München:Aufstand in der U-Bahn


Jetzt kommt der böse und Finale 2. Dip in die echte Depression. Denn Konjunkturprogramme gibt es wegen der Schuldenprobleme der Staaten keine mehr.

Ziviler Ungehorsam in München – Polizei machtlos

Was sich vorgestern Abend in der S-Bahn München zugetragen hat war wohl ein guter Vorgschmack auf das, was sich nach einem Währungscrash in noch größerem Umfang abspielen wird. Hintergrund:
Zum 11.12. darf in Münchner S-Bahnen nicht mehr Alkohol getrunken werden. Das hat viele halbstarke Jugendliche veranlasst sich über Facebook und Twitter zu organisieren.
Die Folge: Jugendliche randalieren in der S-Bahn, demolieren die Beleuchtung, rauchen, saufen, ziehen die Notbremsen, pöbeln Fahrgäste an, zerdeppern Flaschen auf den Gleisen.

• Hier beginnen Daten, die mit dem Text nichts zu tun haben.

Definition validate_timestamp (name value : string) : Result Z CatalogError :=
  ok_or (parse_from_rfc3339 value) (Invalid (name +:+ " is not RFC 3339")).

Definition validate_requirements (r : DiscoveryPaymentRequirements) : Result unit CatalogError :=
  try _ := invalid_unless (String.eqb (scheme r) "exact") "accepts.scheme must be exact" in
  try expected_asset := ok_or (Config.canonical_usdc_asset (network r))
        (Invalid "accepts.network is not a supported repository profile") in
  try _ := invalid_unless (asset_matches (network r) (asset r) expected_asset)
             "accepts.asset is not canonical Circle USDC for its network" in
  if is_empty (amount r) || starts_with "0" (amount r) || negb (all_bytes is_ascii_digit (amount r))
     || bool_decide (parse_uint u128_max (amount r) = None)
  then invalid "accepts.amount must be a canonical positive atomic integer"
  else if max_timeout_seconds r =? 0
  then invalid "accepts.maxTimeoutSeconds must be positive"
  else if starts_with "eip155:" (network r) then
    if negb (Config.is_evm_address (pay_to r))
    then invalid "accepts.payTo must be a 20-byte EVM address"
    else
    try expected := ok_or (Config.canonical_eip712_domain (network r))
          (Invalid "Base requirements are missing a canonical EIP-712 domain") in
    match extra r with
    | Some (ExtraEvm domain) =>
        if negb (String.eqb (name domain) expected.1) || negb (String.eqb (version domain) expected.2)
        then invalid "Base requirements use the wrong EIP-712 domain"
        else Ok tt
    | _ => invalid "Base requirements must include the canonical EIP-712 domain"
    end
  else
    try _ := ok_or (Near.parse_account_id (pay_to r)) (Invalid "accepts.payTo is not a NEAR account ID") in
    match extra r with
    | None | Some ExtraNear => Ok tt
    | Some (ExtraEvm _) => invalid "NEAR requirements cannot carry an EIP-712 domain"
    end.

Fixpoint validate_accepts (network0 asset0 : string) (l : list DiscoveryPaymentRequirements)
  : Result unit CatalogError :=
  match l with
  | [] => Ok tt
  | r :: l =>
      try _ := validate_requirements r in
      if negb (String.eqb (network r) network0) || negb (asset_matches network0 (asset r) asset0)
      then invalid "all accepts entries must use one network and canonical asset"
      else validate_accepts network0 asset0 l
  end.

Fixpoint validate_tags (l : list string) (seen : gset string) : Result unit CatalogError :=
  match l with
  | [] => Ok tt
  | tag :: l =>
      try _ := validate_text "tag" tag MAX_TAG_BYTES true in
      if bool_decide (to_ascii_lowercase tag ∈ seen)
      then invalid "tags must be unique ignoring ASCII case"
      else validate_tags l ({[ to_ascii_lowercase tag ]} ∪ seen)
  end.

Fixpoint validate_names (l : list string) : Result unit CatalogError :=
  match l with
  | [] => Ok tt
  | key :: l =>
      try _ := validate_text "extension name" key MAX_EXTENSION_NAME_BYTES true in validate_names l
  end.

Definition validate_extensions (extensions : option Map) : Result unit CatalogError :=
  try extensions := ok_or extensions (Invalid "extensions.bazaar is required") in
  try serialized := ok_or (Near.to_vec (Object extensions)) JsonError in
  if MAX_EXTENSIONS_BYTES <? byte_len serialized then invalid "extensions exceed the 64 KiB bound"
  else
  try _ := validate_names (keys extensions) in
  if existsb (λ kv, MAX_JSON_DEPTH <? json_depth kv.2) extensions
  then invalid "extensions exceed the maximum JSON depth"
  else
  match get "bazaar" extensions with
  | Some (Object bazaar) =>
      if negb (is_object_at "info" bazaar) || negb (is_object_at "schema" bazaar)
      then invalid "extensions.bazaar must contain object info and schema fields"
      else Ok tt
  | _ => invalid "extensions.bazaar must be an object"
  end.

Die Polizei und S-Bahn Sicherheitskräfte, welche zu Hundertschaften in der Münchner City und im Untergrund ausgerückt sind, sind machtlos auf den Bahnsteigen (in den S-Bahnen selber war natürlich keiner von den Sicherheitskräften).
Für diejenigen, welche nicht wussten was da abging hatte das einen richtigen Hauch von Anarchie und einigen Fahrgästen war auch deutlich Angst anzusehen.

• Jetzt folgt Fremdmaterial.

(* ===== verification/Startup.v ===== *)
(** * Starting the service

    Models [crates/x402-near-facilitator/src/main.rs]: the one ordered sequence from the
    configuration file to the listener, and the task that reconciles; and the
    [reconcile] command of [bin/admin.rs], which starts the same way.  The connection
    pool's own start is a field of [StartExternal]; serving requests is [Router],
    leadership is [Readiness]. *)

From stdpp Require Import base gmap strings list numbers.
From Stdlib Require Import Lia NArith ZArith Ascii String.
From S2P Require Import Prelude Text Json Readiness Schema Sql Store Clients Receipt Protocol Near Scheme.
From S2P Require Import Config Secrets Telemetry Auth Retry Evm Chain Bootstrap Service Probe Http Catalog.

Open Scope string_scope.
Open Scope list_scope.
Open Scope N_scope.

Module Startup.
Import Store Clients Service.

Class StartExternal : Type := {
  (** [serde_json::from_slice::<ServiceConfig>] *)
  config_from_slice : string → option ServiceConfig;
  (** [PgStore::connect(..).is_ok()], at a tick *)
  database_connects : nat → string → N → bool;
  (** [include_str!] of the catalog's manifest *)
  embedded_manifest : string
}.

Inductive StartError : Type :=
| LoadConfig (e : ConfigError)
| LocateCredentials (e : ConfigError)
| LoadCredentials (e : ConfigError)
| ApplyRpcUrls (e : ConfigError)
| LoadCatalog (e : Catalog.CatalogError)
| LoadTelemetry (e : ConfigError)
| InitializeTelemetry (e : Telemetry.TelemetryError)
| ConnectDatabase
| ValidateSchema (e : StoreError)
| SchemaIncompatible
| InitializeAuthentication (e : Auth.AuthError)
| ConstructProvider (e : Bootstrap.BootError)
| RegisterRelayer (e : StoreError)
| NotLeader
| ReconcileJournal (e : StoreError).

Section startup.
Context `{Near.External} `{Evm.EvmExternal} `{Bootstrap.BootExternal} `{Http.HttpExternal}
  `{Catalog.CatalogExternal} `{Telemetry.TelemetryExternal} `{StartExternal}.
Context (h : Secrets.Host).

(** [ServiceConfig::load] *)
Definition load_config (path : string) : Result ServiceConfig ConfigError :=
  try bytes := ok_or (Secrets.read_file h path) Read in
  try c := ok_or (config_from_slice bytes) Config.Json in
  try _ := validate c in
  Ok c.

(** What both binaries read before they touch anything. *)
Definition configure (path : string) : Result (ServiceConfig * Secrets.RuntimeSecrets) StartError :=
  try c := map_err LoadConfig (load_config path) in
  try files := map_err LocateCredentials (Secrets.from_environment h) in
  try secrets := map_err LoadCredentials (Secrets.load h files) in
  try c := map_err ApplyRpcUrls
             (apply_rpc_url_overrides Catalog.url_parse c (Secrets.primary_rpc_secret secrets)
                (Secrets.backup_rpc_secret secrets)) in
  Ok (c, secrets).

(** [AppState::new] with a fresh [ReadinessState]. *)
Definition new_app (c : ServiceConfig) (a : Auth.ApiKeyAuthenticator) (f : option Scheme.Facilitator)
  (p : Chain.ChainProvider) : Proc World AppState :=
  let* _ := modify (λ w, with_process (fresh_process (max_concurrent_verify (request_limits c)))
                           (with_gates Readiness.default w)) in
  ret (MkApp c a f p).

Definition connect_database (secrets : Secrets.RuntimeSecrets) (c : ServiceConfig)
  : Proc World (Result unit StartError) :=
  let* connected := consult (λ n, database_connects n (Secrets.database_url secrets)
                                    (database_max_connections c)) in
  ret (if connected then Ok tt else Err ConnectDatabase).

(** [main], up to the point where tasks are spawned and the listener opens. *)
Definition start (path : string) : Proc World (Result (AppState * Catalog.Catalog) StartError) :=
  let? configured := ret (configure path) in
  let '(c, secrets) := configured in
  let? catalog := ret (map_err LoadCatalog (Catalog.load_embedded_for embedded_manifest c)) in
  let? otel := ret (map_err LoadTelemetry (Secrets.otel_from_environment h Catalog.url_parse)) in
  let? _ := ret (map_err InitializeTelemetry (Telemetry.initialize h otel)) in
  let? _ := connect_database secrets c in
  let? compatible := map_err_proc ValidateSchema (schema_compatible Http.migration_checksum) in
  let? _ := ret (if compatible : bool then Ok tt else Err SchemaIncompatible) in
  let? auth := ret (map_err InitializeAuthentication
                      (Auth.new_authenticator (environment c) (Secrets.api_key_pepper secrets))) in
  let? built := map_err_proc ConstructProvider
                  (Bootstrap.build_chain_provider c (Secrets.relayer_key secrets)) in
  let '(facilitator, provider) := built in
  let? _ := map_err_proc RegisterRelayer
              (upsert_relayer (network c) (Chain.signer_account_id provider)
                 (Chain.provider_public_key provider)) in
  let* s := new_app c auth facilitator provider in
  let* _ := Probe.refresh_chain_readiness s in
  ret (Ok (s, catalog)).

(** One round of the reconciliation task. *)
Definition reconciliation_round (s : AppState) : Proc World bool :=
  let* g := gets (λ w, Readiness.snapshot (gates w)) in
  if Readiness.s_leadership g && negb (Readiness.s_reconciliation g) then
    let* r := reconcile s in ret (is_ok r)
  else ret true.

(** *** The administrative [reconcile] command *)

(** [sleep(100ms)], during which the leadership task runs. *)
Definition pause : Proc World unit := consult (λ _, tt).

Fixpoint await_leadership (polls : nat) : Proc World bool :=
  match polls with
  | O => ret false
  | S polls =>
      let* g := gets (λ w, Readiness.snapshot (gates w)) in
      if Readiness.s_leadership g then ret true
      else let* _ := pause in await_leadership polls
  end.

(** [LeadershipHandle::shutdown]: the leadership task ends with its gate closed. *)
Definition shutdown_leadership : Proc World unit :=
  modify (λ w, with_gates (Readiness.set_leadership false (gates w)) w).

Definition reconcile_command (path : string) : Proc World (Result unit StartError) :=
  let? configured := ret (configure path) in
  let '(c, secrets) := configured in
  let? _ := ret (map_err InitializeTelemetry (Telemetry.initialize h None)) in
  let? _ := connect_database secrets c in
  let? auth := ret (map_err InitializeAuthentication
                      (Auth.new_authenticator (environment c) (Secrets.api_key_pepper secrets))) in
  let? built := map_err_proc ConstructProvider
                  (Bootstrap.build_chain_provider c (Secrets.relayer_key secrets)) in
  let '(facilitator, provider) := built in
  let* s := new_app c auth facilitator provider in
  let* _ := Probe.refresh_chain_readiness s in
  let* acquired := timeout 10000000 (await_leadership 100) in
  if negb (default false acquired) then let* _ := shutdown_leadership in ret (Err NotLeader)
  else
  let? _ := map_err_proc ReconcileJournal (reconcile s) in
  let* _ := shutdown_leadership in
  ret (Ok tt).

End startup.
End Startup.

Und was schreibt die Demorattenpresse: „Ca. 2000 Jugendliche randalieren und 21 S-Bahnen wurden beschädigt“.  Siehe…..
Nur zum Vergleich: Pro Stunde passieren 24 S-Bahnen die Hauptröhre (20min Takt). Alle S-Bahnen die durchgefahren sind, waren überfüllt mit mindestens 100 Säufern und Randalieren und alles in halbdunkel, da die Beleuchtung zerstört. Macht in 4 Stunden schon mal über 10.000 Teilnehmer und über 100 demolierte S-Bahn Züge. Da wurde wohl fast der gesamte Münchner S-Bahn Fuhrpark in Mitleidenschaft gezogen statt der angegebenen 21 Züge.

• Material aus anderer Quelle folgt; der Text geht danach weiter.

(* ===== verification/ConfigSpec.v ===== *)
(** * What a validated configuration guarantees

    The launch policy of [config.rs] as facts about numbers and networks rather than
    strings, and that the policy it journals with every claim is one recovery reads
    back. *)

From stdpp Require Import base gmap strings list numbers.
From Stdlib Require Import Lia NArith ZArith Ascii String.
From S2P Require Import Prelude Text Json Readiness Schema Sql Store Receipt Protocol Canonical.
From S2P Require Import ProtocolSpec Near Config Auth Demo Retry Evm Chain Service.

Open Scope string_scope.
Open Scope list_scope.
Open Scope N_scope.

Module ConfigSpec.
Import Store Service.

Lemma invalid_if_ok b m u : invalid_if b m = Ok u → b = false.
Proof. by destruct b. Qed.

(** Inverts the checks of a validation that passed. *)
Ltac validated :=
  checks_inv;
  repeat match goal with H : invalid_if _ _ = Ok _ |- _ => apply invalid_if_ok in H end.

Section validated.
Context `{Near.External}.

Lemma validate_decimals_ok l u name value :
  validate_decimals l = Ok u → In (name, value) l → is_decimal value = true.
Proof.
  revert u. induction l as [|[n v] l IH]; intros u; [done |]. cbn [validate_decimals].
  intros Hv [E|Hin]; validated; [| by eapply IH].
  simplify_eq. unfold validate_unsigned_decimal in *. validated. unfold is_decimal.
  match goal with E : _ || _ = false |- _ => apply orb_false_iff in E as [-> E]; apply negb_false_iff in E as -> end.
  done.
Qed.

Lemma decimal_digits s : is_decimal s = true → all_bytes is_ascii_digit s = true.
Proof. unfold is_decimal. by intros [_ ?]%andb_true_iff. Qed.

Lemma compare_of_decimals a b :
  is_decimal a = true → is_decimal b = true →
  Config.compare_decimal a b = N.compare (dec_value a) (dec_value b).
Proof.
  intros Ha%decimal_digits Hb%decimal_digits. change Config.compare_decimal with Protocol.compare_decimal.
  by apply ProtocolSpec.compare_decimal_numeric.
Qed.

(** The amounts of a policy, as numbers. *)
Definition amount_policy (c : ServiceConfig) : Prop :=
  let s := sponsorship c in
  1000 <= dec_value (minimum_amount c) ∧
  dec_value (balance_hard_stop_yocto_near s) < dec_value (balance_warning_yocto_near s) ∧
  dec_value (reservation_yocto_near s) <= dec_value (default_client_daily_yocto_near s) ∧
  dec_value (reservation_yocto_near s) <= dec_value (global_daily_yocto_near s).

(** The fee a settlement may cost on an EVM chain fits what is reserved for it. *)
Definition liability_policy (c : ServiceConfig) (e : Eip155Config) : Prop :=
  0 < policy_confirmations e <= 2 ^ 31 - 1 ∧ 0 < dec_value (max_fee_per_gas_wei e) ∧
  0 < gas_limit e ∧
  gas_limit e * dec_value (max_fee_per_gas_wei e) < dec_value (reservation_yocto_near (sponsorship c)) ∧
  dec_value (reservation_yocto_near (sponsorship c)) <= u128_max.

Lemma parse_decimal max s n : is_decimal s = true → parse_uint max s = Some n → n = dec_value s ∧ n <= max.
Proof.
  intros Hs Hp. split; [| by eapply parse_uint_bound]. rewrite parse_uint_decimal in Hp by done.
  unfold try_from in Hp. case_match; by simplify_eq.
Qed.

Lemma validate_eip155_policy c u :
  validate_eip155 c = Ok u → is_decimal (reservation_yocto_near (sponsorship c)) = true →
  ∃ e, eip155 c = Some e ∧ is_decimal (max_fee_per_gas_wei e) = true ∧ liability_policy c e ∧
    chain_id e = expected_chain_id (environment c) ∧
    network c = "eip155:" +:+ to_decimal (expected_chain_id (environment c)) ∧
    eq_ignore_ascii_case (asset c) (expected_usdc (environment c)) = true.
Proof.
  intros Hv Hres. unfold validate_eip155, validate_unsigned_decimal in Hv. validated.
  repeat match goal with
  | E : negb _ = false |- _ => apply negb_false_iff in E
  | E : _ && _ = true |- _ => apply andb_true_iff in E as [? ?]
  | E : _ || _ = false |- _ => apply orb_false_iff in E as [? ?]
  | E : (_ =? _) = true |- _ => apply N.eqb_eq in E
  | E : (_ =? _) = false |- _ => apply N.eqb_neq in E
  | E : (_ <? _) = false |- _ => apply N.ltb_ge in E
  | E : (_ <=? _) = true |- _ => apply N.leb_le in E
  | E : (_ <=? _) = false |- _ => apply N.leb_gt in E
  | E : String.eqb _ _ = true |- _ => apply String.eqb_eq in E
  end.
  match goal with E : eip155 c = Some ?e |- _ => exists e end.
  match goal with E : checked_mul _ _ _ = Some _ |- _ => unfold checked_mul in E; case_match; simplify_eq end.
  assert (is_decimal (max_fee_per_gas_wei x) = true) as Hfee
    by (unfold is_decimal; apply andb_true_iff; by rewrite negb_true_iff).
  match goal with E : parse_uint _ (max_fee_per_gas_wei _) = Some _ |- _ =>
    apply parse_decimal in E as [-> _]; [| done] end.
  match goal with E : parse_uint _ (reservation_yocto_near _) = Some _ |- _ =>
    apply parse_decimal in E as [-> ?]; [| done] end.
  unfold liability_policy, MAX_JOURNALED_CONFIRMATIONS in *. split_and!; try done; lia.
Qed.

(** What [validate] checks before it looks at the chain. *)
Lemma validate_common c u :
  validate c = Ok u →
  (∀ name value, In (name, value) (decimal_fields c) → is_decimal value = true) ∧ amount_policy c ∧
  host_str (primary_rpc_url c) ≠ host_str (backup_rpc_url c) ∧
  is_loopback (bind_address c).1 = true ∧
  match chain_kind c with Near => validate_near c = Ok u | Eip155 => validate_eip155 c = Ok u end.
Proof.
  intros Hv. unfold validate in Hv. validated.
  repeat match goal with
  | E : _ || _ = false |- _ => apply orb_false_iff in E as [? ?]
  | E : negb _ = false |- _ => apply negb_false_iff in E
  | E : bool_decide _ = false |- _ => apply bool_decide_eq_false in E
  end.
  assert (∀ name value, In (name, value) (decimal_fields c) → is_decimal value = true) as Hd
    by (intros; by eapply validate_decimals_ok).
  assert (is_decimal "1000" = true) as H1000 by done.
  split_and!; try done; [| by destruct (chain_kind c); destruct u].
  repeat match goal with
  | E : is_lt (Config.compare_decimal _ _) = _ |- _ =>
      rewrite compare_of_decimals in E; [| (by eapply Hd; cbn; tauto) || done ..]
  | E : is_gt (Config.compare_decimal _ _) = _ |- _ =>
      rewrite compare_of_decimals in E; [| (by eapply Hd; cbn; tauto) || done ..]
  end.
  unfold amount_policy. change 1000 with (dec_value "1000").
  unfold is_lt, is_gt in *.
  repeat match goal with
  | E : match (?a ?= ?b) with _ => _ end = _ |- _ => destruct (N.compare_spec a b); try discriminate; clear E
  end; split_and!; lia.
Qed.

Lemma validate_profile c u :
  validate c = Ok u →
  network_environment (network c) = Some (environment c) ∧
  is_some_and (canonical_usdc_asset (network c)) (eq_ignore_ascii_case (asset c)) = true.
Proof.
  intros Hv. destruct (validate_common c u Hv) as (Hd & _ & _ & _ & Hk).
  destruct (chain_kind c).
  - unfold validate_near in Hk. validated.
    repeat match goal with
    | E : negb _ = false |- _ => apply negb_false_iff in E
    | E : String.eqb _ _ = true |- _ => apply String.eqb_eq in E
    end.
    rewrite H0, H1. destruct (environment c); split; reflexivity.
  - destruct (validate_eip155_policy c u Hk) as (e & _ & _ & _ & _ & Hn & Ha);
      [by eapply Hd; cbn; tauto |].
    rewrite Hn. destruct (environment c); split; try reflexivity; exact Ha.
Qed.

(** C34: A configuration that validates is a safe policy, in numbers: the minimum amount
    is at least 1000 atomic units, the hard stop lies below the warning, one reservation
    never exceeds either daily cap; the two RPC endpoints are different hosts and the
    service binds to loopback only; the network is the environment's own and the asset
    is its canonical USDC; and on an EVM chain the worst-case execution fee (gas limit
    times fee cap, computed without overflow) lies strictly below the reservation, which
    fits 128 bits, and the confirmation depth is positive and fits the journal. *)
Theorem validated_configuration_is_safe c u :
  validate c = Ok u →
  amount_policy c ∧
  host_str (primary_rpc_url c) ≠ host_str (backup_rpc_url c) ∧
  is_loopback (bind_address c).1 = true ∧
  network_environment (network c) = Some (environment c) ∧
  is_some_and (canonical_usdc_asset (network c)) (eq_ignore_ascii_case (asset c)) = true ∧
  (chain_kind c = Eip155 → ∃ e, eip155 c = Some e ∧ liability_policy c e).
Proof.
  intros Hv. destruct (validate_common c u Hv) as (Hd & Ha & Hh & Hl & Hk).
  destruct (validate_profile c u Hv) as [Hn Hasset].
  split_and!; try done. intros Hkind. rewrite Hkind in Hk.
  destruct (validate_eip155_policy c u Hk) as (e & He & _ & Hlia & _); [by eapply Hd; cbn; tauto |].
  by exists e.
Qed.

(** ** The journaled policy *)

Lemma environment_chain_id_parses e :
  parse_u64 (to_decimal (expected_chain_id e)) = Some (expected_chain_id e).
Proof. by destruct e. Qed.

(** The policy an EVM claim journals is read back exactly: for every configuration
    that validates, a row that carries its policy snapshot, network and asset (up to
    case) gives recovery the configured gas limit, fee cap and confirmation depth; no
    admissible policy leaves a row that recovery rejects as corrupt. *)
Theorem journaled_policy_roundtrip c u e record :
  validate c = Ok u → chain_kind c = Eip155 → eip155 c = Some e →
  Rec.policy_snapshot record = policy_snapshot c → Rec.network record = network c →
  eq_ignore_ascii_case (asset c) (Rec.asset record) = true →
  evm_policy_snapshot record
    = Ok (gas_limit e, dec_value (max_fee_per_gas_wei e), policy_confirmations e).
Proof.
  intros Hv Hkind He Hp Hn Ha. destruct (validate_common c u Hv) as (Hd & _ & _ & _ & Hk).
  rewrite Hkind in Hk.
  destruct (validate_eip155_policy c u Hk) as (e' & He' & Hfee & Hlia & Hid & Hnet & _);
    [by eapply Hd; cbn; tauto |].
  rewrite He in He'. injection He' as <-. destruct Hlia as (Hconf & Hpos & Hgas & Hlt & Hmax).
  unfold evm_policy_snapshot. rewrite Hp, Hn. unfold policy_snapshot. rewrite He, Hkind.
  cbn [as_object default json_object foldr fst snd].
  change (get_str "chainKind" _) with (Some "eip155").
  change (get_str "network" _) with (Some (network c)).
  change (get_str "asset" _) with (Some (asset c)).
  cbn [is_some_and]. rewrite Ha. rewrite !bool_decide_eq_true_2 by done. cbn [andb corrupt_unless result_bind].
  change (get "eip155" _ ≫= _) with
    (Some [("chainId", Num (PosInt (chain_id e))); ("gasLimit", Num (PosInt (gas_limit e)));
           ("maxFeePerGasWei", Str (max_fee_per_gas_wei e));
           ("requiredConfirmations", Num (PosInt (policy_confirmations e)))]).
  cbn [corrupt_or ok_or result_bind].
  change (get_u64 "chainId" _) with (Some (chain_id e)).
  change (get_u64 "gasLimit" _) with (Some (gas_limit e)).
  change (get_u64 "requiredConfirmations" _) with (Some (policy_confirmations e)).
  change (get_str "maxFeePerGasWei" _) with (Some (max_fee_per_gas_wei e)).
  rewrite Hnet, (proj2 (strip_prefix_spec _ _ _) eq_refl). cbn [mbind option_bind corrupt_or ok_or result_bind].
  rewrite environment_chain_id_parses. cbn [corrupt_or ok_or result_bind filter_opt].
  rewrite (proj2 (N.eqb_eq _ _) Hid). cbn [corrupt_unless result_bind].
  rewrite (proj2 (N.ltb_lt _ _) Hgas). cbn [corrupt_or ok_or result_bind].
  unfold parse_u128. rewrite parse_uint_decimal by done. unfold try_from.
  rewrite (proj2 (N.leb_le _ _)) by nia. cbn [corrupt_or ok_or result_bind filter_opt].
  rewrite (proj2 (N.ltb_lt _ _) Hpos). cbn [corrupt_or ok_or result_bind filter_opt].
  by rewrite (proj2 (N.ltb_lt _ _) (proj1 Hconf)).
Qed.

End validated.

(** ** The configurations of the tests *)

#[local] Existing Instance Demo.external.

Definition valid_mainnet_config : ServiceConfig :=
  MkConfig Mainnet Near MAINNET (V4 127 0 0 1, 8402) (Demo.https "rpc.mainnet.fastnear.com")
    (Demo.https "archival-rpc.mainnet.fastnear.com") NEAR_MAINNET_USDC "USDC" "1000"
    "x402-relayer.mike.near" 30000000000000 10 default_request_limits
    (MkSponsorship "500000000000000000000000" "100000000000000000000000" "10000000000000000000000"
       "1000000000000000000000000" "250000000000000000000000")
    default_payment_identifier false None.

Definition sepolia : Eip155Config := MkEip155 84532 2 120000 "1000000000".

Definition valid_base_sepolia_config : ServiceConfig :=
  MkConfig Testnet Eip155 "eip155:84532" (V4 127 0 0 1, 8404) (Demo.https "sepolia.base.org")
    (Demo.https "base-sepolia-rpc.publicnode.com") "0x036CbD53842c5426634e7929541eC2318f3dCF7e" "USDC"
    "1000" "0x51f2dbe5c2e1f3f0d9a5b6c7e8f9a0b1c2d3e4f5" 0 10 default_request_limits
    (MkSponsorship "500000000000000000" "100000000000000000" "10000000000000000" "1000000000000000000"
       "250000000000000000")
    default_payment_identifier true (Some sepolia).

Example accepts_launch_mainnet_policy : validate valid_mainnet_config = Ok tt.
Proof. vm_compute. reflexivity. Qed.

(** Without the EVM block, or with a reservation that L1 fees could exhaust. *)
Example rejects_missing_block :
  is_ok (validate (MkConfig Testnet Eip155 "eip155:84532" (V4 127 0 0 1, 8404)
    (Demo.https "sepolia.base.org") (Demo.https "base-sepolia-rpc.publicnode.com")
    "0x036CbD53842c5426634e7929541eC2318f3dCF7e" "USDC" "1000" "0x51f2dbe5c2e1f3f0d9a5b6c7e8f9a0b1c2d3e4f5"
    0 10 default_request_limits
    (MkSponsorship "500000000000000000" "100000000000000000" "10000000000000000" "1000000000000000000"
       "250000000000000000") default_payment_identifier true None)) = false.
Proof. vm_compute. reflexivity. Qed.

Lemma validated_configuration_is_safe_witness :
  ∃ e, eip155 valid_base_sepolia_config = Some e ∧ liability_policy valid_base_sepolia_config e.
Proof.
  apply (validated_configuration_is_safe valid_base_sepolia_config tt);
    [vm_compute; reflexivity | reflexivity].
Defined.

(** A row of that deployment, the asset in lower case. *)
Definition sepolia_record : Rec.SettlementRecord :=
  Rec.MkRecord 1 7 None "payment-hash" (Demo.hash32 "f") "scope" "nonce-1" Prepared
    Eip155 "eip155:84532" BASE_SEPOLIA_USDC "0xseller" "2500" "0xpayer" None
    (policy_snapshot valid_base_sepolia_config) EmptyString EmptyString EmptyString 0 "10000000000000000"
    None None None None None (Some "0xsigner") None None None None None 1 None None None 0.

Lemma journaled_policy_roundtrip_witness :
  evm_policy_snapshot sepolia_record = Ok (120000, 1000000000, 2).
Proof.
  apply (journaled_policy_roundtrip valid_base_sepolia_config tt sepolia sepolia_record);
    vm_compute; reflexivity.
Defined.

End ConfigSpec.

Man kann sich gar nicht vorstellen, wenn das Schule macht und die Bankomaten kein Geld mehr ausdrucken nach dem Euro-Gau – dann wird sich halt über Facebook und Twitter verabredet um Geschäfte auszuplündern und im Frust zu brandschatzen. Und das an vielen Orten in der City gleichzeitig – auch hier werden Polizei und Sicherheitskräfte völlig überfordert sein und keiner wird einschreiten.
Wohl denen die vorgesorgt und sich rechtzeitig abgesetzt haben…
Was schreibt der Stern da:
Die Bahn gab an, das Alkoholverbot auf Anregung von Fahrgästen hin einzuführen. «Wir möchten so das subjektive Sicherheitsempfinden in unseren Fahrzeugen verbessern», hatte der Geschäftsleiter der S-Bahn München, Bernhard Weisser, laut Mitteilung gesagt. Selbstverständlich dürfe man weiterhin betrunken die S-Bahn benutzen.
Den Verantwortlichen für dieses Alkoholverbot ist nach diesem Zornausbruch sichtbar unwohl, sie möchten es vermutlich gerne rückgängig machen, wollen aber ihr Gesicht nicht verlieren. Wir werden noch wildere Sachen sehen, wenn die Geldvermögen weg sind.